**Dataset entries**
· · · · ·

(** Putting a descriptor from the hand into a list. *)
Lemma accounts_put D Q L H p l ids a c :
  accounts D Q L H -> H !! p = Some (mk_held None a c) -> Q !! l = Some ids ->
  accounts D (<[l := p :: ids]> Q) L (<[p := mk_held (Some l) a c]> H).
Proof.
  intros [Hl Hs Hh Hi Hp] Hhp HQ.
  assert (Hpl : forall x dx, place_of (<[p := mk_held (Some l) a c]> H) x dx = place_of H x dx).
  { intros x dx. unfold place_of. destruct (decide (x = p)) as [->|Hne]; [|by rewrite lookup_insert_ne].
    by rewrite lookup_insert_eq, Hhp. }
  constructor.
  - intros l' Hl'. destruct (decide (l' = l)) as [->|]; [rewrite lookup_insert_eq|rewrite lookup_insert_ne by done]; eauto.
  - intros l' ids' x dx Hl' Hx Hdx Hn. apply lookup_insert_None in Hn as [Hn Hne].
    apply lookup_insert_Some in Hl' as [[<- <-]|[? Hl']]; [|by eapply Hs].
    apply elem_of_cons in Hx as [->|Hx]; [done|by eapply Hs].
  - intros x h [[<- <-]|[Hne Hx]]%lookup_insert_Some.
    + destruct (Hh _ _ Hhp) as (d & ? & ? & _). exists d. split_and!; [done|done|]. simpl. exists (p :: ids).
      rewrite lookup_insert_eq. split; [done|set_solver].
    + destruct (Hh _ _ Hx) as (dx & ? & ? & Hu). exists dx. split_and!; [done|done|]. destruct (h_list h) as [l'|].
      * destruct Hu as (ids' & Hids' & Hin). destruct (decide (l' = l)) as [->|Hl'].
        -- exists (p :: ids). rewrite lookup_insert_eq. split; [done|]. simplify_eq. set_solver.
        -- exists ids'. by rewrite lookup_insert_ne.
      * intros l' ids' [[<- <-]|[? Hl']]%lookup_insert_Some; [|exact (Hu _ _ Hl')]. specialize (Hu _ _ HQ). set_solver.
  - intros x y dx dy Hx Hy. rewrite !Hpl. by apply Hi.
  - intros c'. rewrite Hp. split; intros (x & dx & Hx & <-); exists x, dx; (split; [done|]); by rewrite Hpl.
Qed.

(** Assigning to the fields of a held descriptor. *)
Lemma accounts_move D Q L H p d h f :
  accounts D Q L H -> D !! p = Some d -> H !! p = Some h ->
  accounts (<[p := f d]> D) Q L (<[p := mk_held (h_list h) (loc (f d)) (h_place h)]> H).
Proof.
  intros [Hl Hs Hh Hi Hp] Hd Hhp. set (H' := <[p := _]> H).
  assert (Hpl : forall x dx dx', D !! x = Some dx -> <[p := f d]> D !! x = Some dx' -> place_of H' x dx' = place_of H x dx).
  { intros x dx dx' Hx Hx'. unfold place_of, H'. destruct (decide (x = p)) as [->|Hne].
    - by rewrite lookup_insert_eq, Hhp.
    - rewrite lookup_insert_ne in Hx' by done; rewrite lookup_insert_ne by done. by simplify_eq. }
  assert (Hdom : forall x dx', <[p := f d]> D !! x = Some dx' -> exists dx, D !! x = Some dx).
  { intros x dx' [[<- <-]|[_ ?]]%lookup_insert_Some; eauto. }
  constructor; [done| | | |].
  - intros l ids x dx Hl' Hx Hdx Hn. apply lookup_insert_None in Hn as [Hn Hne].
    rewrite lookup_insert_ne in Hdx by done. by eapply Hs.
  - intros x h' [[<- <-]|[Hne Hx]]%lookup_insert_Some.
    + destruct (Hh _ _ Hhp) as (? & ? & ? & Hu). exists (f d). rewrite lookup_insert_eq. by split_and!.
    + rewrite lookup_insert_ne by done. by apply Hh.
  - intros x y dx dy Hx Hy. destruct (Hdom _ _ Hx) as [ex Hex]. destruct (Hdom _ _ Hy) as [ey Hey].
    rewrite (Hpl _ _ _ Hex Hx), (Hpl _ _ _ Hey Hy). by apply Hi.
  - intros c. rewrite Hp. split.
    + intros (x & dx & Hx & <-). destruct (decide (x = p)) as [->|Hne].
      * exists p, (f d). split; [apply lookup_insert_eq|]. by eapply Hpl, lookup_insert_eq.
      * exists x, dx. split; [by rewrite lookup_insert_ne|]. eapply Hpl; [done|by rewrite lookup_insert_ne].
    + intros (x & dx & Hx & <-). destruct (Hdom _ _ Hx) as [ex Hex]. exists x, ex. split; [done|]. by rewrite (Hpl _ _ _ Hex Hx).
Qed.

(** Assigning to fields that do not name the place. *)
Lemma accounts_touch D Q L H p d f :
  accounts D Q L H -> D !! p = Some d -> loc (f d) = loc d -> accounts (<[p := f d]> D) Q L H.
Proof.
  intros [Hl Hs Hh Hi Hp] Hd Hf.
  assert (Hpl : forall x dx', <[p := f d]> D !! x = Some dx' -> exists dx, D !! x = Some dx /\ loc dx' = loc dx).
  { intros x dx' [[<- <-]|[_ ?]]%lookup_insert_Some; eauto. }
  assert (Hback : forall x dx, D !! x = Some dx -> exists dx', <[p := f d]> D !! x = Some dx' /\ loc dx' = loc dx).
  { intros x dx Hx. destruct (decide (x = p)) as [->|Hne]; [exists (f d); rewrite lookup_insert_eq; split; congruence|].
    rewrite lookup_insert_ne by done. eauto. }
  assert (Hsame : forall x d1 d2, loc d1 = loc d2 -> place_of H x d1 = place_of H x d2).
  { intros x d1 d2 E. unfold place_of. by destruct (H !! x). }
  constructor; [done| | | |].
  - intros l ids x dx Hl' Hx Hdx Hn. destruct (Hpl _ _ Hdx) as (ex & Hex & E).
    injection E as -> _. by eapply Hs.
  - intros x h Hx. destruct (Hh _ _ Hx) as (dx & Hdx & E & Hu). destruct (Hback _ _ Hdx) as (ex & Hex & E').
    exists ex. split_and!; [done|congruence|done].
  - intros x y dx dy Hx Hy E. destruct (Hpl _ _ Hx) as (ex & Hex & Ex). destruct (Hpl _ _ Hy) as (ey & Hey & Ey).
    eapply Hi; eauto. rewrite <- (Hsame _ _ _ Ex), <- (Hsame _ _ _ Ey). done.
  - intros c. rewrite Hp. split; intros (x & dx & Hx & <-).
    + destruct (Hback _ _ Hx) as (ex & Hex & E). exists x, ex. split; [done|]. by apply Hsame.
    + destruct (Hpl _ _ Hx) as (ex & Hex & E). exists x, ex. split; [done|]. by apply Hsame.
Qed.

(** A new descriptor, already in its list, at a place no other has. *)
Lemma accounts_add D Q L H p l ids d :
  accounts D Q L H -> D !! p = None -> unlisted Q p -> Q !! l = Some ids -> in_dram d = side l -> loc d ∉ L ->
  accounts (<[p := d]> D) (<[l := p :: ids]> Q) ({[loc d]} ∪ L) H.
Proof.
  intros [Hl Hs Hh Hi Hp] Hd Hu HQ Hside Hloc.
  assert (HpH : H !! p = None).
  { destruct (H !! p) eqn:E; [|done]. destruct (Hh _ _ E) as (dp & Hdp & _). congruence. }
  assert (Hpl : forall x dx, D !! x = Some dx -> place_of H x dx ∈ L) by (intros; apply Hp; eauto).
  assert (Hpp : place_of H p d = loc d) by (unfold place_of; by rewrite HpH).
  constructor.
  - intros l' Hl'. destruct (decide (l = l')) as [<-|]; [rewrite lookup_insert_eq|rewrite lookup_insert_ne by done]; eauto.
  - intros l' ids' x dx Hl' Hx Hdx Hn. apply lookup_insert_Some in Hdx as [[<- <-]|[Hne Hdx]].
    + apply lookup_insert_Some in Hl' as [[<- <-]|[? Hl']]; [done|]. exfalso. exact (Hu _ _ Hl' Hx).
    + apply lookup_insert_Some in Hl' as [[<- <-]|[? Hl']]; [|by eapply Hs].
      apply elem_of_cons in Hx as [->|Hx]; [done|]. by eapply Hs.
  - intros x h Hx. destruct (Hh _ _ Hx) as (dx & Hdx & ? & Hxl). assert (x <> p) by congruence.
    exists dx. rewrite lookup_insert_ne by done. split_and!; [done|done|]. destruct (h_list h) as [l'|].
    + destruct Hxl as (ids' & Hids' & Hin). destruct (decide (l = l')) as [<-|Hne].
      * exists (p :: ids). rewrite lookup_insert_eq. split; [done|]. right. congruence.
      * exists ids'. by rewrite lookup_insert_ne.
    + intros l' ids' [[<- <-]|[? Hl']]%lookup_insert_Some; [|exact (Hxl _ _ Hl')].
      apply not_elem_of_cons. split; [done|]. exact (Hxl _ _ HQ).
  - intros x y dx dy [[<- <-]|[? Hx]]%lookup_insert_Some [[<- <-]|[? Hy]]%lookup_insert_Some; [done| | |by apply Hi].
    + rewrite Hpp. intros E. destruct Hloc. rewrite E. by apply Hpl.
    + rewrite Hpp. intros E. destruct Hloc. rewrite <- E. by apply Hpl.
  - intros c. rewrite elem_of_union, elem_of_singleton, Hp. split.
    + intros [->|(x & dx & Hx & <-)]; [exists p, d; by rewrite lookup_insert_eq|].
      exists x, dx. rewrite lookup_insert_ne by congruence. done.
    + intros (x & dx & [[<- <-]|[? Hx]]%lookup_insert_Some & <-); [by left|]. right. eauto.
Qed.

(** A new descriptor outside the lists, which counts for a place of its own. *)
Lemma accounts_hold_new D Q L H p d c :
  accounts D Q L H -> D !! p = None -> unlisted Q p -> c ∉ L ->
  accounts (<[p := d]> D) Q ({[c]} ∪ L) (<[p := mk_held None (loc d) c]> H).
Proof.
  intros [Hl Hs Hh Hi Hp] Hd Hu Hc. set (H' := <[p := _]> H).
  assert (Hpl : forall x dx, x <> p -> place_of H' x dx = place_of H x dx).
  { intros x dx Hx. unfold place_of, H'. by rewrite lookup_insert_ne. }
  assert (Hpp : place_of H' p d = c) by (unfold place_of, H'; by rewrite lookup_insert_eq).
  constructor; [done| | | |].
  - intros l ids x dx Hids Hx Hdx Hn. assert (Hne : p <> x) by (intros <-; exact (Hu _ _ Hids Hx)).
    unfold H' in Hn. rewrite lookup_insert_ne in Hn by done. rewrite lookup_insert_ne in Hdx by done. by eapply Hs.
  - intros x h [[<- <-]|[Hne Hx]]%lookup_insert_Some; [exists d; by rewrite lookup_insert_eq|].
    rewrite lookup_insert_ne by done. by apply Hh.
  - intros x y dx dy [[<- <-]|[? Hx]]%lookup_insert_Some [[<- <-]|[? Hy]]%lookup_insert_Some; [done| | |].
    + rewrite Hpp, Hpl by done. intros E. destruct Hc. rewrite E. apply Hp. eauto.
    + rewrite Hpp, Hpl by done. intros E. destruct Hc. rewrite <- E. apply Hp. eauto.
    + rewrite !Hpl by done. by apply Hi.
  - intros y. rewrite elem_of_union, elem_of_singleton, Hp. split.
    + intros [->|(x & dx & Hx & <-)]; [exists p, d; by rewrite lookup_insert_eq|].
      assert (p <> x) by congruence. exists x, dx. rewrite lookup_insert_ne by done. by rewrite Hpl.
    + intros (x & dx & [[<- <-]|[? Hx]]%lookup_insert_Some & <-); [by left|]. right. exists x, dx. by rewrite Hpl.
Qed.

· · · · ·

**How to complete this task**
From the data above, output only the lines between the line containing "dx Hx. unfold" and the line containing "- intros l ids x dx Hids", inclusive, exactly as written.

**Result**
  { intros x dx Hx. unfold place_of, H'. by rewrite lookup_insert_ne. }
  assert (Hpp : place_of H' p d = c) by (unfold place_of, H'; by rewrite lookup_insert_eq).
  constructor; [done| | | |].
  - intros l ids x dx Hids Hx Hdx Hn. assert (Hne : p <> x) by (intros <-; exact (Hu _ _ Hids Hx)).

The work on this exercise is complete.